- _Directions_:
The expected output is a verbatim reprint of the lines from the beginning of the data that follows through the line that contains "Module LockSched.".

■ ■ ■ ■

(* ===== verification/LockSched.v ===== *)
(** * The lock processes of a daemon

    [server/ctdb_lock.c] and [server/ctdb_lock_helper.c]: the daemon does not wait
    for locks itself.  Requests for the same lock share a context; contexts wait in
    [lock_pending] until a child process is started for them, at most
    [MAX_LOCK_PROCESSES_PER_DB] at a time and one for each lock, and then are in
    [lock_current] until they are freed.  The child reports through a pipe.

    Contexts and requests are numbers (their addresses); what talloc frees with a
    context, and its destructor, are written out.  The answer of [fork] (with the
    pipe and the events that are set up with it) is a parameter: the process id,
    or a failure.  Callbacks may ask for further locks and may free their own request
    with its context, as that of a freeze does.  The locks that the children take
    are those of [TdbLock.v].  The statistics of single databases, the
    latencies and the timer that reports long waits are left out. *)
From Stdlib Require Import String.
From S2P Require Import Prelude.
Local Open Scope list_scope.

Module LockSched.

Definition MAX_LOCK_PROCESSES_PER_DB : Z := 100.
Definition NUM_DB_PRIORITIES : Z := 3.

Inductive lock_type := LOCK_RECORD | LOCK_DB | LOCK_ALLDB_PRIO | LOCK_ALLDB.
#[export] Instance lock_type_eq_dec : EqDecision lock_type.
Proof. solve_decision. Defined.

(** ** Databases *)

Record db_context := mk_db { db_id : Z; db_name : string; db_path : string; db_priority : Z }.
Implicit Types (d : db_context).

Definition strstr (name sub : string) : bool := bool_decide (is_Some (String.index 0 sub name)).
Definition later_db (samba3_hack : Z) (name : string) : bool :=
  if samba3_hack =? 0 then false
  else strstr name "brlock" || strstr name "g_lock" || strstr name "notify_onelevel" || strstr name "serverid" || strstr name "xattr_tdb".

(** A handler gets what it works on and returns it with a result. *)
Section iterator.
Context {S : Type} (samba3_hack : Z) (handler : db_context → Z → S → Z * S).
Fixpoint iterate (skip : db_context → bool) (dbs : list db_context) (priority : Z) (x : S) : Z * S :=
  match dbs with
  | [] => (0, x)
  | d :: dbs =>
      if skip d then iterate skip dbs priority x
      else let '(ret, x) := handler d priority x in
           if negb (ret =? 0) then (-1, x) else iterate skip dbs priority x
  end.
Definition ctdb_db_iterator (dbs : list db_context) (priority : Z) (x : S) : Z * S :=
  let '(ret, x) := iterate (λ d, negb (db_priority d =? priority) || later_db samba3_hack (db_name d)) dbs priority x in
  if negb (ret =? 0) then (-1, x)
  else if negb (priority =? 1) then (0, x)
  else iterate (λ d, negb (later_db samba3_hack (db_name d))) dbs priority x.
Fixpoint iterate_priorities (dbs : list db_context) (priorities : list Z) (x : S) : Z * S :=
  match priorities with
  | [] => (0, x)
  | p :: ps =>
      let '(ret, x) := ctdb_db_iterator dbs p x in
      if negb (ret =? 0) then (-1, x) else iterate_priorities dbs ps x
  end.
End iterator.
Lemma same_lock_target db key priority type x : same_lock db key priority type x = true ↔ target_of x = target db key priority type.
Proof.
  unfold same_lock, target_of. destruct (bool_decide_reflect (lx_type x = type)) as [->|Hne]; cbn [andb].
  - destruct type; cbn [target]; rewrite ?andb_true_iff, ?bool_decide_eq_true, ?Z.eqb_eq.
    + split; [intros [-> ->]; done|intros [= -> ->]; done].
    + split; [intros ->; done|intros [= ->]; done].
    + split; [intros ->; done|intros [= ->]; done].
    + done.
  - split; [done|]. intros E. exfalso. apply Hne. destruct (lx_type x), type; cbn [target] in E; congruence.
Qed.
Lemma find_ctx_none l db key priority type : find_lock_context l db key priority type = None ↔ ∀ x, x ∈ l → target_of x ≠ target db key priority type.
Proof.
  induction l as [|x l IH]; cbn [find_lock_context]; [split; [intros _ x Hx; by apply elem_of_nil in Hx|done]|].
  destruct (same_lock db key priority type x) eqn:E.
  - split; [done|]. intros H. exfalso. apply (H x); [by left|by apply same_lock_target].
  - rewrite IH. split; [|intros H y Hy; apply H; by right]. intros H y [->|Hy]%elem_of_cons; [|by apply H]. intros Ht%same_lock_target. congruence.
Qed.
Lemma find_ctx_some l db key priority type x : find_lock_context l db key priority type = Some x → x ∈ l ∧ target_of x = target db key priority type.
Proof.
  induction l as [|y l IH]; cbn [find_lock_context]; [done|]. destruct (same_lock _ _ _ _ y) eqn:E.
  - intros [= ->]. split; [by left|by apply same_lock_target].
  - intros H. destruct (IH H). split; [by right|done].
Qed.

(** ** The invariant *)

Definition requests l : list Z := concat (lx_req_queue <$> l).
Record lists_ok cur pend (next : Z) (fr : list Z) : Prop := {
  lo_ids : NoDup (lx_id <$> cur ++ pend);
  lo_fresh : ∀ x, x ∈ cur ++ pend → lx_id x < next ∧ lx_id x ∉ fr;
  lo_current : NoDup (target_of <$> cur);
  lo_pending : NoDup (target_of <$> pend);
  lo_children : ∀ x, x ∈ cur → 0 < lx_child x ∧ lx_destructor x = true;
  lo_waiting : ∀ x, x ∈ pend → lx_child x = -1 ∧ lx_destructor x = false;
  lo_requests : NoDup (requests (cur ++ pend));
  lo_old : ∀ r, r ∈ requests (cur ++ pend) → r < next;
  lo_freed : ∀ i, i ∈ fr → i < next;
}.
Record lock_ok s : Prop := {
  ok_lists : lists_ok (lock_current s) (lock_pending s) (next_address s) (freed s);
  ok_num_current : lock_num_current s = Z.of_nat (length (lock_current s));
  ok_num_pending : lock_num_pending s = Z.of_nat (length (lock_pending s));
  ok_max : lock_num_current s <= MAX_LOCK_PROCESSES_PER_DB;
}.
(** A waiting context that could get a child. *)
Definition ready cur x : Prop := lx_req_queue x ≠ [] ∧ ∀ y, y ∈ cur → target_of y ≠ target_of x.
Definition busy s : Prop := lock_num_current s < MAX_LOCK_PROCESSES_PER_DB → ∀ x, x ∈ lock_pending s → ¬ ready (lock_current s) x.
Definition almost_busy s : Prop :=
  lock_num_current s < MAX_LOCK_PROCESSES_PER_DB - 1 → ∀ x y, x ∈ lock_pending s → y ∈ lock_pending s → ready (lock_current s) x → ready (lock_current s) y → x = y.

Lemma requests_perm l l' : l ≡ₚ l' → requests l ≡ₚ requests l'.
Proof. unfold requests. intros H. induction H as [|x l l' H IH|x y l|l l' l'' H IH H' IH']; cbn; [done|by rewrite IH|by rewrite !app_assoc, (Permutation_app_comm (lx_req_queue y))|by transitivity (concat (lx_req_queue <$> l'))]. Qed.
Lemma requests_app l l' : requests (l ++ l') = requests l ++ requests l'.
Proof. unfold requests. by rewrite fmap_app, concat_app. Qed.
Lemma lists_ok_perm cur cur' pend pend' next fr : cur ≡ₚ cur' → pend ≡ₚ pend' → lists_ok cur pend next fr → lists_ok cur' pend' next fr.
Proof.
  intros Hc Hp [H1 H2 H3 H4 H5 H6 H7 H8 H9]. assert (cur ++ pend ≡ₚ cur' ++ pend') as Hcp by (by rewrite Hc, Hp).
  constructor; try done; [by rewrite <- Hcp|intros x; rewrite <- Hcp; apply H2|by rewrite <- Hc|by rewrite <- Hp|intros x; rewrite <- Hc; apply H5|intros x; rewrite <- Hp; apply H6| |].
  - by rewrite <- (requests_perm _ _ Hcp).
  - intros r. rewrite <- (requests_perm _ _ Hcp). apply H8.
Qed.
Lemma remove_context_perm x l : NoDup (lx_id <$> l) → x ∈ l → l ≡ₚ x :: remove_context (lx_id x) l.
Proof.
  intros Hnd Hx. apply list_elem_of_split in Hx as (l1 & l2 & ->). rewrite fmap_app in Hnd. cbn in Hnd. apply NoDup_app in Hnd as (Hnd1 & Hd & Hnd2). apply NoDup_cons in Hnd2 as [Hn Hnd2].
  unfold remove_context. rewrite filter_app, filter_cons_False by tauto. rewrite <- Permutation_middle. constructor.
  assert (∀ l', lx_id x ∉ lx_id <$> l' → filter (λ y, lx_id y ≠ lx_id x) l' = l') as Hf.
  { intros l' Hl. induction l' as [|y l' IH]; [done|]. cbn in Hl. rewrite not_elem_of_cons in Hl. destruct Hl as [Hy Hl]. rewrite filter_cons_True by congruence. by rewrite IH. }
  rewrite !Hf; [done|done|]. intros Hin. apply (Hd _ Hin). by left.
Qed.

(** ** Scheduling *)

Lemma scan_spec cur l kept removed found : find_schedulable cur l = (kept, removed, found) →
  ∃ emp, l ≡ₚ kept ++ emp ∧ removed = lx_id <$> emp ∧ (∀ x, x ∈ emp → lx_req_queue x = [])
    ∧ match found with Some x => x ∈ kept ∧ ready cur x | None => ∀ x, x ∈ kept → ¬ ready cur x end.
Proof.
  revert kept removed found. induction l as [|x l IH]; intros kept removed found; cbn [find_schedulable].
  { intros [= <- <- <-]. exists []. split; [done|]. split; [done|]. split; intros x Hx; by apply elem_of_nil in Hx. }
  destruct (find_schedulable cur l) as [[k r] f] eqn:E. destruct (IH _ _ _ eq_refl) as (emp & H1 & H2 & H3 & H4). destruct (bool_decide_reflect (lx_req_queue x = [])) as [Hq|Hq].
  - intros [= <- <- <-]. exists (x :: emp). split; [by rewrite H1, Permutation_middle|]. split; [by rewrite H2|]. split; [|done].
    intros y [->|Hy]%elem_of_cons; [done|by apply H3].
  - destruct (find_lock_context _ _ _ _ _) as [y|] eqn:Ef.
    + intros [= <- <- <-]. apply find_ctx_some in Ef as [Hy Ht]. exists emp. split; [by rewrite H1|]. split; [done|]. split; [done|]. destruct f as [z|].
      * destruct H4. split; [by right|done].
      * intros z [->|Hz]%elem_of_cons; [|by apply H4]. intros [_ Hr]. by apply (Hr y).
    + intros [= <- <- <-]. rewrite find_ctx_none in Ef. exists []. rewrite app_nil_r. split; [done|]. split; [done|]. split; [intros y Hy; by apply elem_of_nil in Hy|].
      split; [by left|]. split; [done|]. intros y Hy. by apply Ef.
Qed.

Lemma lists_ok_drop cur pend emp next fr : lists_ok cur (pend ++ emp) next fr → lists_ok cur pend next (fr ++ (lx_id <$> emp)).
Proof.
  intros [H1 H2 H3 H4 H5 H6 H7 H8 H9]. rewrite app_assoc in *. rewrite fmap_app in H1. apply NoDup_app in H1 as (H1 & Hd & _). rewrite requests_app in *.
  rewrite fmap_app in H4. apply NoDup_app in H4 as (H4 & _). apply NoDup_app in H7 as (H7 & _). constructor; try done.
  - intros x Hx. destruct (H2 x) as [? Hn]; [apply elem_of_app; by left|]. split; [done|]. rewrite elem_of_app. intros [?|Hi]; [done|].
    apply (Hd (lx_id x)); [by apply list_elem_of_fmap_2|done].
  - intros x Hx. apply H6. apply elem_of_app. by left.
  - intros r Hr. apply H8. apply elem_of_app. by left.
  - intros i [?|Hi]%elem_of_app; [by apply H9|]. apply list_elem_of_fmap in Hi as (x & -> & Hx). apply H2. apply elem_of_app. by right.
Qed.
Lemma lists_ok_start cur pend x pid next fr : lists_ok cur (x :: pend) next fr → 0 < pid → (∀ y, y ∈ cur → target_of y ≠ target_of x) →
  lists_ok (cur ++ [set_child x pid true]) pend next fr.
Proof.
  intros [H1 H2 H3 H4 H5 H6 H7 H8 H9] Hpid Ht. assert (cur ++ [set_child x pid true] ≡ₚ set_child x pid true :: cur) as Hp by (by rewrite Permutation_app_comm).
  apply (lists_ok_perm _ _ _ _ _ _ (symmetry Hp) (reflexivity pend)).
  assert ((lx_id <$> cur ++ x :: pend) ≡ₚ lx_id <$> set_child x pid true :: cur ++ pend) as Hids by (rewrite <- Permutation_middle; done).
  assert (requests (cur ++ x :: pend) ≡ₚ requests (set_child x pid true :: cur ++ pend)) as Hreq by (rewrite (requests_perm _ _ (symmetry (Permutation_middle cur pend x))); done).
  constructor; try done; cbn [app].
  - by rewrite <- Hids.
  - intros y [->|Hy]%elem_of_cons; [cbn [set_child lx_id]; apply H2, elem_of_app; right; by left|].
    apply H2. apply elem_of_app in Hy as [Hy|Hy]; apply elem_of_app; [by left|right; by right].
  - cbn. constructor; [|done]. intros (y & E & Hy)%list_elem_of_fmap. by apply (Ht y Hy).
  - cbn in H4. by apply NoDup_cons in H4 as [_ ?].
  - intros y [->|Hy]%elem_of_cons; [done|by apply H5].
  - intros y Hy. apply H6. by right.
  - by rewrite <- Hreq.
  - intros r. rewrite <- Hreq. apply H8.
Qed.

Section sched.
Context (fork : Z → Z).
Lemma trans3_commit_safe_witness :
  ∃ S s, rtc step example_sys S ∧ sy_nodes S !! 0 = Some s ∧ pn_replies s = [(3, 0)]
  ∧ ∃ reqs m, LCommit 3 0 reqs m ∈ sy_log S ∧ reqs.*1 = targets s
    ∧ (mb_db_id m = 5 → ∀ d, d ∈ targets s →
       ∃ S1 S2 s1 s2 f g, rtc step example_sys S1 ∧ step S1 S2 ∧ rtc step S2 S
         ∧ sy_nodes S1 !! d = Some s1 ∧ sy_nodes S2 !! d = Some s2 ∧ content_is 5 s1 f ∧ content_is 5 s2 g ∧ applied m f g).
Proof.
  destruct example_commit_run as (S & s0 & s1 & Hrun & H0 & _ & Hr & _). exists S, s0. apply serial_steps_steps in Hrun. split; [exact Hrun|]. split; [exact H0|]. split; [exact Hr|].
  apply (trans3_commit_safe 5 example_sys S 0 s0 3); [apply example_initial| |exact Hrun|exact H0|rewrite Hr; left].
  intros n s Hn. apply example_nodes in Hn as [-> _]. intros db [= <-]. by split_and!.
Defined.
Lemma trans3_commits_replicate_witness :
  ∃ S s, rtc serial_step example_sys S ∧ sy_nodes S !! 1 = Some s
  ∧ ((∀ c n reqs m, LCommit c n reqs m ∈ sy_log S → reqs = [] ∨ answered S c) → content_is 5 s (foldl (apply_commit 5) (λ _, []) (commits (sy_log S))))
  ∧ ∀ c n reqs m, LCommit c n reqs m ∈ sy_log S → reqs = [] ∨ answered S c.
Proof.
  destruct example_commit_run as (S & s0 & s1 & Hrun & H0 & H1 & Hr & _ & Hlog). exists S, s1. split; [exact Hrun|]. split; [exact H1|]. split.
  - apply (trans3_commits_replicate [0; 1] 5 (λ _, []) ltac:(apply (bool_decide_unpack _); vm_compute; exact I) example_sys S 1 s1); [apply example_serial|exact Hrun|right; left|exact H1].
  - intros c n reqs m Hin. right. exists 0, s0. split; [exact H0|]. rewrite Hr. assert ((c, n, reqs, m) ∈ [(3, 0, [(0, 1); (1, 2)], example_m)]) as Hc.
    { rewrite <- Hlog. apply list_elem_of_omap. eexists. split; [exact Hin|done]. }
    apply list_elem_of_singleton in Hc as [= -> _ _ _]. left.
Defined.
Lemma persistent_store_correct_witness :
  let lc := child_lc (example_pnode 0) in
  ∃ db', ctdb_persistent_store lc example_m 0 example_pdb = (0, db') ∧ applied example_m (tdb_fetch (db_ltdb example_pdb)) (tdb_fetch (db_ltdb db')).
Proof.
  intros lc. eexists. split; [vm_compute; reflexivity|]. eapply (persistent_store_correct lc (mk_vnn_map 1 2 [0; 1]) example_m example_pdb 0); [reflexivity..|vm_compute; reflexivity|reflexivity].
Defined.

■ ■ ■ ■

- _Result for this exercise_:
(* ===== verification/LockSched.v ===== *)
(** * The lock processes of a daemon

    [server/ctdb_lock.c] and [server/ctdb_lock_helper.c]: the daemon does not wait
    for locks itself.  Requests for the same lock share a context; contexts wait in
    [lock_pending] until a child process is started for them, at most
    [MAX_LOCK_PROCESSES_PER_DB] at a time and one for each lock, and then are in
    [lock_current] until they are freed.  The child reports through a pipe.

    Contexts and requests are numbers (their addresses); what talloc frees with a
    context, and its destructor, are written out.  The answer of [fork] (with the
    pipe and the events that are set up with it) is a parameter: the process id,
    or a failure.  Callbacks may ask for further locks and may free their own request
    with its context, as that of a freeze does.  The locks that the children take
    are those of [TdbLock.v].  The statistics of single databases, the
    latencies and the timer that reports long waits are left out. *)
From Stdlib Require Import String.
From S2P Require Import Prelude.
Local Open Scope list_scope.

Module LockSched.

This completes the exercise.